====== Task inputs ======

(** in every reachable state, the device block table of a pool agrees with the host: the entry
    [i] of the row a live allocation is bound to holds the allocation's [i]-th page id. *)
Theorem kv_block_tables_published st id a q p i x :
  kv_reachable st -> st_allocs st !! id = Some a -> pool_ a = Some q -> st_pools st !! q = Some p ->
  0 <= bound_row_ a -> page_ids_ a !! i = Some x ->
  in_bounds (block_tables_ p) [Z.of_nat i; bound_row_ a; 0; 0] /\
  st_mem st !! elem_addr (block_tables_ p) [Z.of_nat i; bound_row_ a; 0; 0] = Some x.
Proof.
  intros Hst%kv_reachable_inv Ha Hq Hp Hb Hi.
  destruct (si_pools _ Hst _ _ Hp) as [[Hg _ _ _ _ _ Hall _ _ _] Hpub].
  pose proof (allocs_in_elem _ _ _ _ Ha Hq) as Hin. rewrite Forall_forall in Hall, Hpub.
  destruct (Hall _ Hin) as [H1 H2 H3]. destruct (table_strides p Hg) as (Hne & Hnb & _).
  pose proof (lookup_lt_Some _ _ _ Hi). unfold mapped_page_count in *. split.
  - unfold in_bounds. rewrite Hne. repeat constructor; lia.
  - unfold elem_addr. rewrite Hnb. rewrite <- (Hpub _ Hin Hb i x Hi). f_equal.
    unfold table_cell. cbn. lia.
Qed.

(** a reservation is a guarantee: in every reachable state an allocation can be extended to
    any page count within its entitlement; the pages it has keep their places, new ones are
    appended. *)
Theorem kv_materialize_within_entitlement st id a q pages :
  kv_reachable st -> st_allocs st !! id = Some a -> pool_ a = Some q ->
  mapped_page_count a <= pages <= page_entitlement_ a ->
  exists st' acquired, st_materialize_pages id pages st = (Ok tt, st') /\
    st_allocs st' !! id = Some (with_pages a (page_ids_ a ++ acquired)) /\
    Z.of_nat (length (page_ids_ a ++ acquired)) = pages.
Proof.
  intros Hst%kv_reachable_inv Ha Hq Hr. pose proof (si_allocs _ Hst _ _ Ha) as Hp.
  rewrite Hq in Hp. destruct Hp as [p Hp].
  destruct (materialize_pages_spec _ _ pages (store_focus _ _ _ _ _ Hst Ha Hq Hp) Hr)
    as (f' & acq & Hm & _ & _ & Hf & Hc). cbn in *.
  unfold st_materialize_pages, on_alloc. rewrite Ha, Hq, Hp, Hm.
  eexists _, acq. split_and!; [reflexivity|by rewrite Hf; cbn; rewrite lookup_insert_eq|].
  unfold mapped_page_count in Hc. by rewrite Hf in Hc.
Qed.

======
====== Task inputs ======

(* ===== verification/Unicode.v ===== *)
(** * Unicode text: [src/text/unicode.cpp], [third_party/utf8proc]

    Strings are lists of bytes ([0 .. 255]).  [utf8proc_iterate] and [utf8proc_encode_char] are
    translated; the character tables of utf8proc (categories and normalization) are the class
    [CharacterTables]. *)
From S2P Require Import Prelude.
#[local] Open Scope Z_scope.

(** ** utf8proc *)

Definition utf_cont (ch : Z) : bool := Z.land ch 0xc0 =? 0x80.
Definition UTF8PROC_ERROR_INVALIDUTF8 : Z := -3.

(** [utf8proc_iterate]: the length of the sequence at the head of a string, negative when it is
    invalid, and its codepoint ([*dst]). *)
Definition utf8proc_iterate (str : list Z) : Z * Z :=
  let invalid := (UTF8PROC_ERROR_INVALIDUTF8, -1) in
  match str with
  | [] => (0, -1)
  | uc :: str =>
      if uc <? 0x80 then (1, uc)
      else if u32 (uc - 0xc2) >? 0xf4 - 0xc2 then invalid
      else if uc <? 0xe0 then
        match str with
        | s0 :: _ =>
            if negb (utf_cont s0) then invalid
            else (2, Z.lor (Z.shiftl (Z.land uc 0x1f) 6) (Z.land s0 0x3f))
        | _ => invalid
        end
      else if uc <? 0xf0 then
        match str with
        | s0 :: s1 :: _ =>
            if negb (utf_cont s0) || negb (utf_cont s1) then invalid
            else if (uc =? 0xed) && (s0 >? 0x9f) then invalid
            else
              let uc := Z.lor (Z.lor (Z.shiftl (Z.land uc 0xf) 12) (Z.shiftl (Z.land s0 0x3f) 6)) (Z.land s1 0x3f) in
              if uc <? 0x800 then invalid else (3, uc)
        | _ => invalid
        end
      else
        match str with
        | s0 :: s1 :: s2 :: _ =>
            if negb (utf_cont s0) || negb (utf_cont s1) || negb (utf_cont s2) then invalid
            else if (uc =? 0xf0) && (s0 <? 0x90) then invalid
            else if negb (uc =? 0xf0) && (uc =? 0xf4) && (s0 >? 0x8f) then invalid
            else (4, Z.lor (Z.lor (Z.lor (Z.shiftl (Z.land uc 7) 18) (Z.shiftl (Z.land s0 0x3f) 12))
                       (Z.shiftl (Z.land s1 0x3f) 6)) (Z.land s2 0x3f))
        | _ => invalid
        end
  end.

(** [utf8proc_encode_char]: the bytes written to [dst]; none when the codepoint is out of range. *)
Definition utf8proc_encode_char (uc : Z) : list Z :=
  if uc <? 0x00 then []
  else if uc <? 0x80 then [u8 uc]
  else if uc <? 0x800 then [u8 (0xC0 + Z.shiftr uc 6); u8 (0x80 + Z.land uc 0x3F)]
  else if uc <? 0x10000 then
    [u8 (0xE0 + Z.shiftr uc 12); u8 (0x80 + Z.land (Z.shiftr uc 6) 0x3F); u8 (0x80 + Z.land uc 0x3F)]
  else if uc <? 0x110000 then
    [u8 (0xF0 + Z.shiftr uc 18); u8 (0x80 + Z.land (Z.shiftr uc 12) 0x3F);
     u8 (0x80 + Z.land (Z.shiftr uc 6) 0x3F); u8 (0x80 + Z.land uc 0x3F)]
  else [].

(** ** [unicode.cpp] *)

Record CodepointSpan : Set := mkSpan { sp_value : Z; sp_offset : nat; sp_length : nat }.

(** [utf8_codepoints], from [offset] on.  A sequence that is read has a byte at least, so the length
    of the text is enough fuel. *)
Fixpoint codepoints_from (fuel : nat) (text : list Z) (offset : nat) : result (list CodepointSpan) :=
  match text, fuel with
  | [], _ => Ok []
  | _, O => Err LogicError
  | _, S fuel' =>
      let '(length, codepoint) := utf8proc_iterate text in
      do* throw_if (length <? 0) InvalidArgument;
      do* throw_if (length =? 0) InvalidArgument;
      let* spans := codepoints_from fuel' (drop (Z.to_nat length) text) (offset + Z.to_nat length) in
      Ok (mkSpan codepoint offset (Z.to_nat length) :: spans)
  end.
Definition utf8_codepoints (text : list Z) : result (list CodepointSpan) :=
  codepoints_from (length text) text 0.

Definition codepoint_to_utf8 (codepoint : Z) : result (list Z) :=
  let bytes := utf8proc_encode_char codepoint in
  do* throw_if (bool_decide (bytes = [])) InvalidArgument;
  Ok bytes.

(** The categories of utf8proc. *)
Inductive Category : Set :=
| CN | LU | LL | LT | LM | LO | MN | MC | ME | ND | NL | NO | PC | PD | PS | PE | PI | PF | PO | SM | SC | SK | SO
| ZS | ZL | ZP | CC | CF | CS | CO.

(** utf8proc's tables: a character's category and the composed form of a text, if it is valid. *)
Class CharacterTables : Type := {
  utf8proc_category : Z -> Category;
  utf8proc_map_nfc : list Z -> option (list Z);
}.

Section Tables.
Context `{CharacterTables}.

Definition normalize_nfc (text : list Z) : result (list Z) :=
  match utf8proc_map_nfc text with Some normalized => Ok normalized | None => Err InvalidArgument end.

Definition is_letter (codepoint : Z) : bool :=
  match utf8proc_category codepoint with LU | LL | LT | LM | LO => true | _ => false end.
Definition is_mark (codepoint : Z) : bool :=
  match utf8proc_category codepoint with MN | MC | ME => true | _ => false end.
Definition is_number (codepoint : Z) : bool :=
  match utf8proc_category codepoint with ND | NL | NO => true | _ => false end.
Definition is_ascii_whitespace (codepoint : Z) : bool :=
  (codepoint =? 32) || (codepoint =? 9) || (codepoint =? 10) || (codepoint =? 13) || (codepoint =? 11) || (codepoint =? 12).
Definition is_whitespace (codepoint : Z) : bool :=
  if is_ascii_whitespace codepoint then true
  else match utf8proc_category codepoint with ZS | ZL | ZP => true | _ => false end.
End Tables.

======
====== Task inputs ======

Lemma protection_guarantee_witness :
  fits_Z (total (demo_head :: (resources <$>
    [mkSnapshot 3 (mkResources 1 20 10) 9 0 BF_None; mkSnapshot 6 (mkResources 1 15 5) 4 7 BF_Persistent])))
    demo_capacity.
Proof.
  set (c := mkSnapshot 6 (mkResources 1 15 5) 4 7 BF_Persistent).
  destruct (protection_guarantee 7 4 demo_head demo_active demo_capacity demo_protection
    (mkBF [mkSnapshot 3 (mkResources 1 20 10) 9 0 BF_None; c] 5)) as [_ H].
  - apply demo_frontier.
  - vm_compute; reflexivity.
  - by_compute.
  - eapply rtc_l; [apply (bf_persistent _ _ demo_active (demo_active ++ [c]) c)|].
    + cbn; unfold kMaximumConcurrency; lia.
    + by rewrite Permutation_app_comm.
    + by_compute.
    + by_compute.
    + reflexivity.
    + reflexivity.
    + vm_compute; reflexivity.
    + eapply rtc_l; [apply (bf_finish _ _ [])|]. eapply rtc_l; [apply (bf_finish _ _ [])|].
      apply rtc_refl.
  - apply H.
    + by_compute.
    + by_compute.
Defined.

======

Task instructions ::
For each line of the entries that holds the word "true", pull that line out.

The answer ::
  match utf8proc_category codepoint with LU | LL | LT | LM | LO => true | _ => false end.
  match utf8proc_category codepoint with MN | MC | ME => true | _ => false end.
  match utf8proc_category codepoint with ND | NL | NO => true | _ => false end.
  if is_ascii_whitespace codepoint then true
  else match utf8proc_category codepoint with ZS | ZL | ZP => true | _ => false end.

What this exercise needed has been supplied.